A while ago I asked Chat GPT for a hair oil recommendation. It suggested a few, including Japanese camellia oil. I reported back a few weeks later to say I liked the oil; it worked but wasn’t heavy.
‘Thank you for the update,’ said Chat GPT. ‘That is exactly how it tends to shine: softening without heaviness.’
I could both appreciate the effusion and wince a little at the fact that the second sentence wasn’t exactly English, but I didn’t point it out.
At this point Chat GPT is like having a weirdly enthusiastic but slightly clueless younger friend, no? I don’t want to squash its dreams, but I only want to talk to it in certain moods.
Someone wrote a Substack Note that I’ll probably never see again about feeling irritated by generic Substack Notes written with the aid of AI, all entreating Substack to show them more work by writers with a smaller following. ‘Let’s lift each other up’/ ‘Even if only five people read your work, keep going and expressing yourself!’
Am I alone in feeling that it’s quite sweet for an AI tool to value authenticity?
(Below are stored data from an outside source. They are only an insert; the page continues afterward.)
(** X8. The dataset extracted from a scene with frame interval [(s, e)],
    [0 <= s < e <= len(frames)], has length [e - s] and the single
    cumulative size [e - s]: every flat index [0 <= i < e - s] resolves to
    scene 0 at offset [i], so that item [i] of the copy is
    [get_frame(0, i)], and the index range of its scene is [0 .. e - s). *)
Theorem get_scene_dataset_indexing h self (k : nat) (sc : scene) :
  let s := (frame_index_interval sc).1 in
  let e := (frame_index_interval sc).2 in
  scenes_of h (scenes (dataset self)) !! k = Some sc ->
  scene_typed sc = true ->
  0 <= s < e -> e <= Py.len (frames_of h (frames (dataset self))) ->
  exists self' h',
    get_scene_dataset h self (Z.of_nat k) = Ok (self', h') /\
    __len__ h' self' = e - s /\
    cumulative_sizes h' self' = [e - s] /\
    get_scene_indices h' self' 0 = Ok (Py.arange 0 (e - s)) /\
    forall i, 0 <= i < e - s ->
      resolve h' self' i = Ok (0, i) /\
      __getitem__ h' self' i = get_frame h' self' 0 i None.
Proof.
  intros s e Hk Hsct Hse He.
  set (window := Py.slice (frames_of h (frames (dataset self))) s e).
  assert (Py.len window = e - s) as Hlen by (apply slice_length; lia).
  destruct window as [|f0 w] eqn:Hw; [unfold Py.len in Hlen; simpl in Hlen; lia|].
  rewrite <- Hw in *.
  assert (Py.getitem window 0 = Ok f0) as Hf0 by (by rewrite Hw).
  destruct (getitem_last_of_first _ _ Hf0) as (fl & Hfl & _).
  assert (Py.getitem (Py.slice (scenes_of h (scenes (dataset self)))
                        (Z.of_nat k) (Z.of_nat k + 1)) 0 = Ok sc) as Hsc
    by (by rewrite (slice_singleton _ _ _ Hk)).
  destruct (get_scene_dataset_run h self (Z.of_nat k) sc f0 fl Hsc Hf0 Hfl)
    as (r1 & r2 & r3 & r4 & h' & Hrun & _ & _ & _ & _ & Hs' & Hf' & _).
  fold s e window in Hs', Hf'.
  assert (int64 e) as Hie.
  { unfold scene_typed, interval_typed in Hsct.
    apply andb_true_iff in Hsct as [_ Hsct]. by apply int64b_spec. }
  assert (scenes_of h' r1 = [Scene (0, e - s) (scene_rest sc)]) as Hscene.
  { rewrite Hs', (slice_singleton _ _ _ Hk). cbn [fmap list_fmap].
    unfold rebase_frames, isub_interval. fold s e.
    rewrite Z.sub_diag, wrap64_sub by (done || lia). done. }
  eexists _, h'. split; [exact Hrun|].
  assert (__len__ h' {| cfg := cfg self;
                        dataset := {| scenes := r1; frames := r2;
                                      agents := r3; tl_faces := r4 |};
                        rasterizer := rasterizer self;
                        perturbation := perturbation self |} = e - s) as Hlen'.
  { unfold __len__. cbn [dataset frames]. rewrite Hf'.
    unfold Py.len in *. by rewrite !length_fmap. }
  assert (cumulative_sizes h' {| cfg := cfg self;
                        dataset := {| scenes := r1; frames := r2;
                                      agents := r3; tl_faces := r4 |};
                        rasterizer := rasterizer self;
                        perturbation := perturbation self |} = [e - s]) as Hcum.
  { unfold cumulative_sizes. cbn [dataset scenes]. by rewrite Hscene. }
  split; [done|]. split; [done|]. split.
  - unfold get_scene_indices. cbn [dataset scenes]. by rewrite Hscene.
  - intros i Hi.
    assert (resolve h' {| cfg := cfg self;
                        dataset := {| scenes := r1; frames := r2;
                                      agents := r3; tl_faces := r4 |};
                        rasterizer := rasterizer self;
                        perturbation := perturbation self |} i = Ok (0, i)) as Hres.
    { rewrite (resolve_at_scene h' _ O (e - s) i); rewrite ?Hcum.
      - cbn [scene_start]. by rewrite Z.sub_0_r.
      - repeat constructor.
      - done.
      - lia.
      - cbn [scene_start]. lia. }
    split; [done|]. unfold __getitem__. by rewrite Hres.
Qed.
If this were just another human being, being cynical and generic, it would be annoying; indeed, I guess it sort of is, since human beings use AI to generate those sentiments because they think it’s more effective than thinking of something themselves.
But just as bad poetry written by humans is sort of sweet, as well as making one want to back away quickly, smiling widely all the while, maybe bad but heartfelt exhortations to be authentically oneself are most appealing from a creature that isn’t popularly believed to have a self.
Coincidentally, humans too, in some Buddhist philosophy, are not believed to have anything like a continuously existing ‘self’; the mere idea of such a self is a ‘shunyata’ or nothingness – tap the idea, it falls apart, there’s no there there.